As with the TTS model, we’ll need speaker embeddings. These describe what the target voice sounds like.

import torch
speaker_embeddings = torch.tensor(embeddings_dataset[7306]["xvector"]).unsqueeze(0)


We also need to load the vocoder to turn the generated spectrograms into an audio waveform. Let’s use the same vocoder as with the TTS model.

from transformers import SpeechT5HifiGan
vocoder = SpeechT5HifiGan.from_pretrained("microsoft/speecht5_hifigan")


Now we can perform the speech conversion by calling the model’s generate_speech method.

speech = model.generate_speech(inputs["input_values"], speaker_embeddings, vocoder=vocoder)

import soundfile as sf
sf.write("speech_converted.wav", speech.numpy(), samplerate=16000)


Changing to a different voice is as easy as loading a new speaker embedding. You could even make an embedding from your own voice!

Note that the converted audio in this example cuts off before the end of the sentence. This might be due to the pause between the two sentences, causing SpeechT5 to (wrongly) predict that the end of the sequence has been reached. Try it with another example, you’ll find that often the conversion is correct but sometimes it stops prematurely.

You can play with an interactive demo here. 🔥

## Speech-to-text for automatic speech recognition

The ASR model uses the following pre-nets and post-net:

• Speech encoder pre-net. This is the same pre-net used by the speech-to-speech model and consists of the CNN feature encoder layers from wav2vec 2.0.

• Text decoder pre-net. Similar to the encoder pre-net used by the TTS model, this maps text tokens into the hidden representations using an embedding layer. (During pre-training, these embeddings are shared between the text encoder and decoder pre-nets.)

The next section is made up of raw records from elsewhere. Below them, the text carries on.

Lemma inv_release i l th ph l' ph' : lock_inv (mkSystem l th) → th !! i = Some ph →
  release_step i l ph = Some (l', ph') → lock_inv (mkSystem l' (partial_alter (λ _, ph') i th)).
Proof.
  intros HI Hi Hstep. apply (inv_move i l th l' ph' HI).
  destruct (inv_here i l th ph HI Hi) as (Hw & Hr & Hc & He & Hrw & Hp). clear HI.
  destruct l as [w r c e]. cbn [lk_writer lk_readers lk_contexts lk_exporters] in *.
  destruct ph as [t|t|[[ctx subj]|ctx| |]|n]; simplify_eq/=.
  1,2: split; cbn; [same Hw|apply reader_dropped; by intros ?%is_at_Some| |same He|set_solver|naive_solver].
  1,2: intros m; apply (unchanged (λ j, c !! m = Some j)); rewrite is_at_Some, Hc;
    cbn [holds_stripe ctx_of context fmap option_fmap option_map]; naive_solver.
  - split; cbn; [by apply word_dropped, Hw|same Hr| |same He|by left|done].
    intros m. by apply (unchanged (λ j, c !! m = Some j)); rewrite is_at_None, Hc.
  - split; cbn; [same Hw|same Hr| |by apply word_dropped, He|done|done].
    intros m. by apply (unchanged (λ j, c !! m = Some j)); rewrite is_at_None, Hc.
  - split; cbn; [same Hw|same Hr| |same He|done|done].
    apply stripe_dropped; [by apply Hc|]. intros m. by rewrite Hc.
Qed.

Lemma reachable_inv s : reachable s → lock_inv s.
Proof.
  induction 1 as [|i t l th _ IH Hi|s s' _ IH Hstep]; [apply inv_start|by apply inv_request|].
  destruct Hstep; eauto using inv_acquire, inv_release.
Qed.

(** ** Exclusion *)

Lemma held_compatible s i j a b : lock_inv s → i ≠ j →
  sys_threads s !! i = Some (Held a) → sys_threads s !! j = Some (Held b) →
  (a = ExportersTarget ∧ b ≠ ExportersTarget) ∨ (b = ExportersTarget ∧ a ≠ ExportersTarget) ∨
  ∃ c d, ctx_of a = Some c ∧ ctx_of b = Some d ∧ stripe c ≠ stripe d.
Proof.
  destruct s as [l th]. intros HI Hij Hi Hj. cbn in Hi, Hj.
  destruct (inv_here i l th _ HI Hi) as (Wi & Ri & Ci & Ei & Hrw & _).
  destruct (inv_here j l th _ HI Hj) as (Wj & Rj & Cj & Ej & _ & _).
  unfold holds_container, holds_exporters in *. cbn [holds_shared holds_stripe] in *.
  destruct (decide (a = ExportersTarget)) as [-> |Ha], (decide (b = ExportersTarget)) as [-> |Hb]; [|by auto..|].
  { assert (Some i = Some j) by (rewrite <-(proj2 Ei), (proj2 Ej) by done; done). congruence. }
  destruct (ctx_of a) as [c|] eqn:Ea, (ctx_of b) as [d|] eqn:Eb.
  - right; right. exists c, d. split_and!; [done..|]. intros E.
    assert (lk_contexts l !! stripe c = Some i) by (by apply Ci).
    assert (lk_contexts l !! stripe d = Some j) by (by apply Cj). congruence.
  - destruct b; simplify_eq/=. assert (i ∈ lk_readers l) by (apply Ri; eauto).
    destruct Hrw as [?|?]; [naive_solver|set_solver].
  - destruct a; simplify_eq/=. assert (j ∈ lk_readers l) by (apply Rj; eauto).
    destruct Hrw as [?|?]; [naive_solver|set_solver].
  - destruct a, b; simplify_eq/=. naive_solver.
Qed.

(** ** Progress *)

Definition weight (ph : Phase) : nat :=
  match ph with Waiting _ => 4 | Shared _ => 3 | Held _ => 2 | Dropping _ => 1 end.
Definition pending (th : gmap Tid Phase) : nat := map_fold (λ _ ph n, weight ph + n) 0 th.

Lemma pending_insert th i ph : th !! i = None → pending (<[i := ph]> th) = weight ph + pending th.
Proof. intros. unfold pending. rewrite map_fold_insert_L; [done| |done]. intros. lia. Qed.

Lemma pending_delete th i ph : th !! i = Some ph → pending th = weight ph + pending (delete i th).
Proof.
  intros Hi. rewrite <-(insert_delete_id th i ph) at 1 by done.
  apply pending_insert. apply lookup_delete_eq.
Qed.

Lemma pending_move th i ph new : th !! i = Some ph → from_option weight 0 new < weight ph →
  pending (partial_alter (λ _, new) i th) < pending th.
Proof.
  intros Hi Hw. rewrite (pending_delete th i ph) by done. destruct new as [ph'|]; cbn in Hw.
  - change (partial_alter (λ _, Some ph') i th) with (<[i := ph']> th).
    rewrite <-insert_delete_eq, pending_insert by apply lookup_delete_eq. lia.
  - change (partial_alter (λ _, None) i th) with (delete i th). lia.
Qed.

• Text decoder post-net. This is the simplest of them all and consists of a single linear layer that projects the hidden representations to probabilities over the vocabulary.

The architecture of the fine-tuned model looks like the following.

If you’ve tried any of the other 🤗 Transformers speech recognition models before, you’ll find SpeechT5 just as easy to use. The quickest way to get started is by using a pipeline.

from transformers import pipeline


As speech audio, we’ll use the same input as in the previous section, but any audio file will work, as the pipeline automatically converts the audio into the correct format.

from datasets import load_dataset
dataset = dataset.sort("id")
example = dataset[40]


Now we can ask the pipeline to process the speech and generate a text transcription.

transcription = generator(example["audio"]["array"])


Printing the transcription gives:

a man said to the universe sir i exist


That sounds exactly right! The tokenizer used by SpeechT5 is very basic and works on the character level. The ASR model will therefore not output any punctuation or capitalization.

Of course it’s also possible to use the model class directly. First, load the fine-tuned model and the processor object. The class is now SpeechT5ForSpeechToText.

from transformers import SpeechT5Processor, SpeechT5ForSpeechToText

processor = SpeechT5Processor.from_pretrained("microsoft/speecht5_asr")
model = SpeechT5ForSpeechToText.from_pretrained("microsoft/speecht5_asr")


Preprocess the speech input:

sampling_rate = dataset.features["audio"].sampling_rate
inputs = processor(audio=example["audio"]["array"], sampling_rate=sampling_rate, return_tensors="pt")


Finally, tell the model to generate text tokens from the speech input, and then use the processor’s decoding function to turn these tokens into actual text.

predicted_ids = model.generate(**inputs, max_length=100)
transcription = processor.batch_decode(predicted_ids, skip_special_tokens=True)


Play with an interactive demo for the speech-to-text task.

## Conclusion

SpeechT5 is an interesting model because — unlike most other models — it allows you to perform multiple tasks with the same architecture. Only the pre-nets and post-nets change. By pre-training the model on these combined tasks, it becomes more capable at doing each of the individual tasks when fine-tuned.

We have only included checkpoints for the speech recognition (ASR), speech synthesis (TTS), and voice conversion tasks but the paper also mentions the model was successfully used for speech translation, speech enhancement, and speaker identification. It’s very versatile!